Purdue University researchers also use neural networks to create an image-processing application that can categorize objects from a moving car in real-time.
(Source: Eugenio Culurciello, Purdue University/Qualcomm at MIT's EmTech)
This is a long, long way from what Qualcomm claim they can fit in a handset where 3-4W is the total for the complete smartphone including PA, baseband, WiFi/Bluetooth/GPS etc., display, Android OS and last but not least the budget for applications of 600-700mW
Very remarkable results are obtained by the Purdue University professor, it seems a really working technology, yet it is not much explained how the individual NPUs are working as neurons, but these technique will be having many roles to be played beyond it is explained in the article and explained by Qualcomm
"The brain is also very power efficient, he explained, consuming only about 20 watts at a cost of under a quarter of a cent per hour, whereas simulating the brain on a conventional von Neumann computer would take up to 50 times more power"
This statement is badly wrong and about 5-6 orders of magnitude off both in FLOPS and Watts!
This article reports an 83000 processor cupercomputer being able to deliver about 1% of the calculations performed by the brain and such super computers typically dissipate megawatts!
According to the German supercomputer centre in Juelich it will take an exaFLOP machine to simulate the entire brain in about 2020 with a power budget on the order of 20MW
Given current supercomputers can only manage about 10GFLOPS/W even this figure is in considerable doubt and would require almost 2 orders of magniture improvement in FLOPS/W in the next 10 years wit Moore's law and supply voltages plateauing
More hype than substance I'd say at least when it comes to the claims about a neural network processing unit (NPU) in hardware.
Looking at the braincorp jobs page http://braincorporation.com/index.php/category/opportunities/ these guys are hosted inside Qualcomm and are focused on building robots, robotics algorithms and tools.
They are hosted inside Qualcomm and appear to be leveraging Qualcomm's GPUs using OpenGL and OpenCL, as well as C/C++, Python and Matlab to to the NN processing rather than some kind of specialised NN processor.
I'd say most of the NN work is being done in Matlab with some kind of back-end code generation of C/C++ code or potentially OpenGL/OpenCL ES code, the smart approach would be to have libraries for the GPU which are optimised at low level and be able to call identical libraries within Matlab or Python for rapid development rather than designing an esoteric compiler.

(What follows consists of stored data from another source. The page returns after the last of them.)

(** The pivoted table, row after row: a cell for every year and every
    country of the frame. *)
Definition unstack (df : list fila) : list (Z * string * float) :=
  flat_map (fun año => map (fun país => (año, país, cell_at df año país)) (columns_of df))
    (index_of df).

Fixpoint repeated_cell (df : list fila) : bool :=
  match df with
  | [] => false
  | r :: rest => existsb (same_cell r) rest || repeated_cell rest
  end.

(** [df.pivot(index="Año", columns="País", values="Valor")]: two rows for
    one year and country are an error; otherwise the table of years by
    countries, both sorted, with NaN where the frame has no row. *)
Definition pivot (df : list fila) : result (list (Z * string * float)) :=
  if repeated_cell df then Raise ValueError else Ok (unstack df).

Definition crear_grafico_comparativo (df : list fila) (titulo tipo unidad : string)
    (show_table : bool) : M unit :=
  if empty df then emit (st_warning ("No hay datos disponibles para " +:+ titulo))
  else
    let fig :=
      if String.eqb tipo "line"
      then px_line df (titulo +:+ " (" +:+ unidad +:+ ")") unidad
      else px_bar df (titulo +:+ " (" +:+ unidad +:+ ")") unidad in
    emit (st_plotly_chart fig);;;
    if show_table
    then (tabla <- lift (pivot df);; emit (st_dataframe tabla))
    else ret tt.

(** The dict appended to [datos_balanza]. *)
Record balanza := { bal_País : string; Exportaciones : float; Importaciones : float }.

(** [df["Valor"].values[0]] *)
Definition values_0 (df : DataFrame) : result float :=
  match df with
  | [] => Raise IndexError
  | r :: _ => Ok (snd r)
  end.

(** [df_balanza.melt(id_vars="País", var_name="Tipo", value_name="Valor")] *)
Definition melt (datos : list balanza) : list barra :=
  map (fun d => {| b_País := bal_País d; Tipo := "Exportaciones"; b_Valor := Exportaciones d |}) datos
  ++ map (fun d => {| b_País := bal_País d; Tipo := "Importaciones"; b_Valor := Importaciones d |}) datos.

Section Script.
Context `{Upstream} `{Pandas}.

(** The loop of a panel: [datos] is the list built so far. *)
Fixpoint recolectar (codigo : string) (año_inicio año_fin : Z) (paises : list pais)
    (datos : list (list fila)) : M (list (list fila)) :=
  match paises with
  | [] => ret datos
  | pais :: resto =>
      df <- obtener_datos_fmi (iso2 pais) codigo año_inicio año_fin;;
      if negb (empty df)
      then recolectar codigo año_inicio año_fin resto (datos ++ [set_País df (nombre pais)])
      else recolectar codigo año_inicio año_fin resto datos
  end.

(** One of the eleven panels that share the pattern of "Gráfico 1: PIB". *)
Definition panel (header codigo titulo tipo unidad : string)
    (paises_seleccionados : list pais) (año_inicio año_fin : Z) : M unit :=
  emit (st_header header);;;
  datos <- recolectar codigo año_inicio año_fin paises_seleccionados [];;
  if negb (empty datos)
  then (df <- lift (pd_concat datos);; crear_grafico_comparativo df titulo tipo unidad true)
  else ret tt.

(** The loop of "Gráfico 4: Balanza Comercial". *)
Fixpoint recolectar_balanza (año_actual : Z) (paises : list pais)
    (datos : list balanza) : M (list balanza) :=
  match paises with
  | [] => ret datos
  | pais :: resto =>
      df_export <- obtener_datos_fmi (iso2 pais) "TXG_FOB_USD" año_actual año_actual;;
      df_import <- obtener_datos_fmi (iso2 pais) "TMG_CIF_USD" año_actual año_actual;;
      if negb (empty df_export) && negb (empty df_import)
      then
        (exportaciones <- lift (values_0 df_export);;
         importaciones <- lift (values_0 df_import);;
         recolectar_balanza año_actual resto
           (datos ++ [{| bal_País := nombre pais; Exportaciones := exportaciones;
                         Importaciones := importaciones |}]))
      else recolectar_balanza año_actual resto datos
  end.

Definition balanza_comercial (paises_seleccionados : list pais) (año_fin : Z) : M unit :=
  emit (st_header "4. Balanza Comercial (Último Año)");;;
  if negb (empty paises_seleccionados)
  then
    let año_actual := año_fin in
    datos_balanza <- recolectar_balanza año_actual paises_seleccionados [];;
    if negb (empty datos_balanza)
    then emit (st_plotly_chart
                 (px_bar_tipo (melt datos_balanza)
                    ("Balanza Comercial (" +:+ pretty año_actual +:+ ")")))
    else ret tt
  else ret tt.

(** The eleven panels of the common pattern, under the names of their lists
    (the icon that opens each header of the page is left out of its text). *)
Definition datos_pib := panel "1. Producto Interno Bruto (PIB)" "NGDP_R" "Evolución del PIB" "bar" "USD".
Definition datos_pib_per_capita := panel "2. PIB per cápita" "NGDPDPC" "PIB per cápita" "bar" "USD".
Definition datos_inflacion := panel "3. Inflación Anual" "PCPI" "Tasa de Inflación" "line" "%".
Definition datos_cuenta := panel "5. Cuenta Corriente (% PIB)" "BCA" "Cuenta Corriente" "line" "% PIB".
Definition datos_reservas := panel "6. Reservas Internacionales" "RAXG" "Reservas Internacionales" "bar" "USD".
Definition datos_tasas := panel "7. Tasas de Interés de Política Monetaria" "FPOLM_PA" "Tasas de Interés" "line" "%".
Definition datos_deuda := panel "8. Deuda Pública (% PIB)" "GGXWDG" "Deuda Pública" "bar" "% PIB".
Definition datos_deficit := panel "9. Déficit Fiscal (% PIB)" "GGXONLB" "Déficit Fiscal" "bar" "% PIB".
Definition datos_gasto := panel "10. Gasto Público (% PIB)" "GGX" "Gasto Público" "bar" "% PIB".
Definition datos_desempleo := panel "11. Tasa de Desempleo (%)" "LUR" "Tasa de Desempleo" "bar" "%".
Definition datos_ied := panel "12. Inversión Extranjera Directa (USD)" "FDI" "Inversión Extranjera Directa" "bar" "USD".
(** * Agrinex backend: the recommendation pipeline

    A shallow embedding of [backend/app/services/weather_service.py],
    [irrigation_service.py] and [crop_service.py], followed by the
    properties of the pipeline: gazetteer lookup, the weather gateway's
    fallback, the soil lookups, the irrigation policy and the crop ranking.
    The place search and the forecast analytics of [backend/app/main2.py]
    are embedded as well.

    Conventions of the embedding.
    - A Python [str] is a [string] whose characters are code points below
      256; [Py.lower] and [Py.strip] are Python's on that range.
    - In the services a Python number (int or float) is the rational [Q] it
      denotes and its arithmetic is exact; numeric results are compared with
      [==].  This is what the properties on how numbers compare (thresholds,
      tiers, order, extremes), on table lookups and on which step raises
      are stated on, together with values that doubles carry exactly.
      [Py.round] and [Py.format_f1] round the exact value half-to-even.
    - What floating point arithmetic computes is stated on [binary64]:
      [recommend_irrigation] with its numbers as IEEE 754 doubles, where
      [/] and [round(x, 2)] round as CPython's do.
    - A raising computation returns [Raise e] in the [result] monad; every
      [try ... except Exception] of the source is a [match] on a [result].
    - Everything the services obtain from outside (HTTP provider, clock, the
      text of an exception, the pickled classifiers) is an explicit argument:
      [Py.Runtime] and [Py.Classifier]. *)

From Stdlib Require Import Floats.
From Stdlib Require Import QArith Qround Qabs ZArith String Ascii List Permutation Sorted Lia Lqa.
From stdpp Require Import gmap strings pretty.

#[local] Set Warnings "-register-all,-inexact-float".
#[local] Open Scope string_scope.

(** ** The Python fragment the services use *)

Module Py.

(** *** Strings *)

(** [str.isspace] on one character: TAB..CR, FS..US, space, NEL, NBSP. *)
Definition isspace (c : ascii) : bool :=
  let n := N_of_ascii c in
  ((9 <=? n) && (n <=? 13) || (28 <=? n) && (n <=? 32)
   || (n =? 133) || (n =? 160))%N.

(** [str.lower] on one character: A..Z and the Latin-1 capitals
    (0xC0..0xDE without the multiplication sign 0xD7) move up by 32. *)
Definition lower_char (c : ascii) : ascii :=
  let n := N_of_ascii c in
  if ((65 <=? n) && (n <=? 90)
      || (192 <=? n) && (n <=? 222) && negb (n =? 215))%N
  then ascii_of_N (n + 32) else c.

Fixpoint lower (s : string) : string :=
  match s with
  | EmptyString => EmptyString
  | String c s' => String (lower_char c) (lower s')
  end.

Fixpoint lstrip (s : string) : string :=
  match s with
  | EmptyString => EmptyString
  | String c s' => if isspace c then lstrip s' else s
  end.

Definition rstrip (s : string) : string := String.rev (lstrip (String.rev s)).

(** [s.strip()] with no argument. *)
Definition strip (s : string) : string := rstrip (lstrip s).

(** *** Numbers *)

(** [x < y] and [x > y] as Python evaluates them, to a bool. *)
Definition lt (x y : Q) : bool := negb (Qle_bool y x).
Definition gt (x y : Q) : bool := lt y x.

(** [max(a, b)]: the first argument is kept unless the second is greater. *)
Definition max (a b : Q) : Q := if gt b a then b else a.

Definition round_half_even (x : Q) : Z :=
  let f := Qfloor x in
  match (x - inject_Z f ?= 1 # 2)%Q with
  | Lt => f
  | Gt => (f + 1)%Z
  | Eq => if Z.even f then f else (f + 1)%Z
  end.

(** [round(x, ndigits)] for [ndigits >= 0]. *)
Definition round (x : Q) (ndigits : nat) : Q :=
  let scale := Z.to_pos (10 ^ Z.of_nat ndigits) in
  Qmake (round_half_even (x * inject_Z (Zpos scale))) scale.

(** The format specification [:.1f]. *)
Definition format_f1 (x : Q) : string :=
  let t := Z.abs (round_half_even (x * 10)) in
  (if lt x 0 then "-" else "") +:+ pretty (t / 10)%Z +:+ "." +:+ pretty (t mod 10)%Z.

(** *** Values, exceptions, results *)

(** Objects that come out of [r.json()] and out of a classifier: [None],
    bools, numbers, strings, lists and dicts (a dict by its items, whose
    keys are distinct; JSON keys are strings). *)
Inductive pyval : Type :=
| PNone
| PBool (b : bool)
| PNum (x : Q)
| PStr (s : string)
| PList (xs : list pyval)
| PDict (items : list (string * pyval)).

(** The subclasses of [Exception] that occur: the ones the interpreter
    raises in the code below, and [Thrown] for whatever a collaborator
    (requests, the classifier) raises. *)
Inductive pyexn : Type :=
| KeyError (key : pyval)
| IndexError
| TypeError
| NameError (name : string)
| ZeroDivisionError
| Thrown (class text : string).

Inductive result (A : Type) : Type :=
| Ok (a : A)
| Raise (e : pyexn).
Arguments Ok {A} a.
Arguments Raise {A} e.

#[global] Instance result_bind : MBind result :=
  fun A B f m => match m with Ok a => f a | Raise e => Raise e end.
#[global] Instance result_ret : MRet result := fun A a => Ok a.

(** [x / y]: raises on a zero divisor; the quotient is the exact one. *)
Definition truediv (x y : Q) : result Q :=
  if Qeq_bool y 0 then Raise ZeroDivisionError else Ok (x / y)%Q.

(** [bool(v)]. *)
Definition truth (v : pyval) : bool :=
  match v with
  | PNone => false
  | PBool b => b
  | PNum x => negb (Qeq_bool x 0)
  | PStr s => negb (String.eqb s "")
  | PList xs => match xs with [] => false | _ => true end
  | PDict items => match items with [] => false | _ => true end
  end.

Fixpoint assoc (k : string) (items : list (string * pyval)) : option pyval :=
  match items with
  | [] => None
  | (k', v) :: rest => if String.eqb k k' then Some v else assoc k rest
  end.

(** [v[k]] for a string [k]. *)
Definition getitem (v : pyval) (k : string) : result pyval :=
  match v with
  | PDict items =>
      match assoc k items with
      | Some x => Ok x
      | None => Raise (KeyError (PStr k))
      end
  | _ => Raise TypeError
  end.

(** [v[-1]]. *)
Definition getitem_last (v : pyval) : result pyval :=
  match v with
  | PList xs =>
      match last xs with Some x => Ok x | None => Raise IndexError end
  | PStr s =>
      match last (list_ascii_of_string s) with
      | Some c => Ok (PStr (String c EmptyString))
      | None => Raise IndexError
      end
  | PDict _ => Raise (KeyError (PNum (-1)))
  | _ => Raise TypeError
  end.

(** One step of [sum]: [acc + v]. *)
Definition add (acc : Q) (v : pyval) : result Q :=
  match v with
  | PNum x => Ok (acc + x)%Q
  | PBool b => Ok (acc + (if b then 1 else 0))%Q
  | _ => Raise TypeError
  end.

Fixpoint sum_from (acc : Q) (xs : list pyval) : result Q :=
  match xs with
  | [] => Ok acc
  | v :: rest => acc' ← add acc v; sum_from acc' rest
  end.

(** [sum(v)]: starts from 0 and adds the items [v] iterates over (the
    characters of a string, the keys of a dict). *)
Definition sum (v : pyval) : result Q :=
  match v with
  | PList xs => sum_from 0 xs
  | PStr s => if String.eqb s "" then Ok 0%Q else Raise TypeError
  | PDict items => match items with [] => Ok 0%Q | _ => Raise TypeError end
  | _ => Raise TypeError
  end.

(** A dict display [{k1: v1, ..., kn: vn}]: a later item overrides an
    earlier one with the same key. *)
Definition dict_of_items `{Countable K} {V : Type} (items : list (K * V)) : gmap K V :=
  foldl (fun m kv => <[kv.1 := kv.2]> m) ∅ items.

(** [d.get(k, dflt)]. *)
Definition get `{Countable K} {V : Type} (d : gmap K V) (k : K) (dflt : V) : V :=
  default dflt (d !! k).

(** [d[k]] on a dict with string keys. *)
Definition subscript {V : Type} (d : gmap string V) (k : string) : result V :=
  match d !! k with
  | Some v => Ok v
  | None => Raise (KeyError (PStr k))
  end.

(** Resolving a global name in a module whose top level binds [bound]. *)
Definition load_global (bound : list string) (name : string) : result unit :=
  if bool_decide (name ∈ bound) then Ok () else Raise (NameError name).

(** *** The outside world *)

(** A [requests.Response], by the outcome of the two methods called on it. *)
Record Response : Type := {
  raise_for_status : result unit;
  json : result pyval;
}.

Record Runtime : Type := {
  (** [str(e)] *)
  str : pyexn -> string;
  (** [datetime.utcnow().isoformat()] *)
  utcnow_isoformat : string;
  (** [requests.get(url, params=params, timeout=timeout)] *)
  requests_get : string -> list (string * pyval) -> Z -> result Response;
}.

(** A one-row [pandas.DataFrame], by its columns. *)
Definition DataFrame : Type := list (string * pyval).

(** What [predict_proba] returns: a numpy array of one or of two dimensions. *)
Inductive ndarray : Type :=
| Arr1 (v : list Q)
| Arr2 (rows : list (list Q)).

(** A pickled scikit-learn pipeline, by the members the services use. *)
Record Classifier : Type := {
  predict_proba : DataFrame -> result ndarray;
  predict : DataFrame -> result (list pyval);
  classes_ : list string;
}.

(** *** What the services answer *)

(** A dict with [success: True] and a payload, or with [success: False]
    and an [error] text. *)
Inductive Outcome (A : Type) : Type :=
| Success (a : A)
| Failure (error : string).
Arguments Success {A} a.
Arguments Failure {A} error.

Definition success {A : Type} (o : Outcome A) : bool :=
  match o with Success _ => true | Failure _ => false end.

End Py.

Import Py.

(** ** [weather_service.py] *)

Module weather_service.

Definition OPENMETEO_URL : string := "https://api.open-meteo.com/v1/forecast".

(** The dict [get_openmeteo_weather] returns; [error] is the key that only
    the fallback has. *)
Record Weather : Type := {
  temperature : pyval;
  humidity : pyval;
  rain_24h : Q;
  timestamp : string;
  error : option string;
}.

(** The [params] dict of the request. *)
Definition params (lat lon : Q) : list (string * pyval) :=
  [("latitude", PNum lat); ("longitude", PNum lon);
   ("hourly", PStr "temperature_2m,relative_humidity_2m,precipitation");
   ("forecast_days", PNum 1); ("timezone", PStr "auto")].

(** The body of the [try]. *)
Definition get_openmeteo_weather_try (rt : Runtime) (lat lon : Q) : result Weather :=
  r ← requests_get rt OPENMETEO_URL (params lat lon) 5;
  _ ← raise_for_status r;
  data ← json r;
  hours ← (h ← getitem data "hourly"; getitem h "time");
  temps ← (h ← getitem data "hourly"; getitem h "temperature_2m");
  hums ← (h ← getitem data "hourly"; getitem h "relative_humidity_2m");
  prec ← (h ← getitem data "hourly"; getitem h "precipitation");
  temperature ← getitem_last temps;
  humidity ← getitem_last hums;
  rain_24h ← sum prec;
  mret {| temperature := temperature; humidity := humidity;
          rain_24h := rain_24h; timestamp := utcnow_isoformat rt;
          error := None |}.

Definition fallback (rt : Runtime) (e : pyexn) : Weather :=
  {| temperature := PNum 25.0; humidity := PNum 60.0; rain_24h := 0.0;
     timestamp := utcnow_isoformat rt; error := Some (str rt e) |}.

Definition get_openmeteo_weather (rt : Runtime) (lat lon : Q) : Weather :=
  match get_openmeteo_weather_try rt lat lon with
  | Ok w => w
  | Raise e => fallback rt e
  end.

I'd guess this may lead to adding NPU support in the ISA of future GPUs at some point if they really need it
When I first saw this I thought, "Rats! Why can't all of the fantastic and very similar work that Eugenio Culurciello has been doing for years under Office of Naval Research (ONR) funding get this kind of press...?" This also shows why one should read figure captions. From said caption on the familiar-looking first figure I finally realized that this _is_ the next phase for Dr Culurciello's amazing chips! Since shutting down the government seems to be the theme-du-jour, it's worth pointing out just how huge a role federal funding plays in giving folks like Dr Culurciello a chance to move the ball on some wild new idea to the point where a large company like Qualcomm can see the potential and catch the pass. That's the kind of teaming where everyone benefits.
Next year Qualcomm will release its suite of software tools that work with an FPGA emulator for developers to use when creating applictions for its NPU. Regarding automotive, Purdue University professor Eugenio Culurciello has already shown that recognition of roadside scenes can result in realtime classification into pedestrians, vehicles, buildings, etc., but I suspect it will take a year or two for developers to start making good use of this type of information in collision avoidance and similar automotive applications.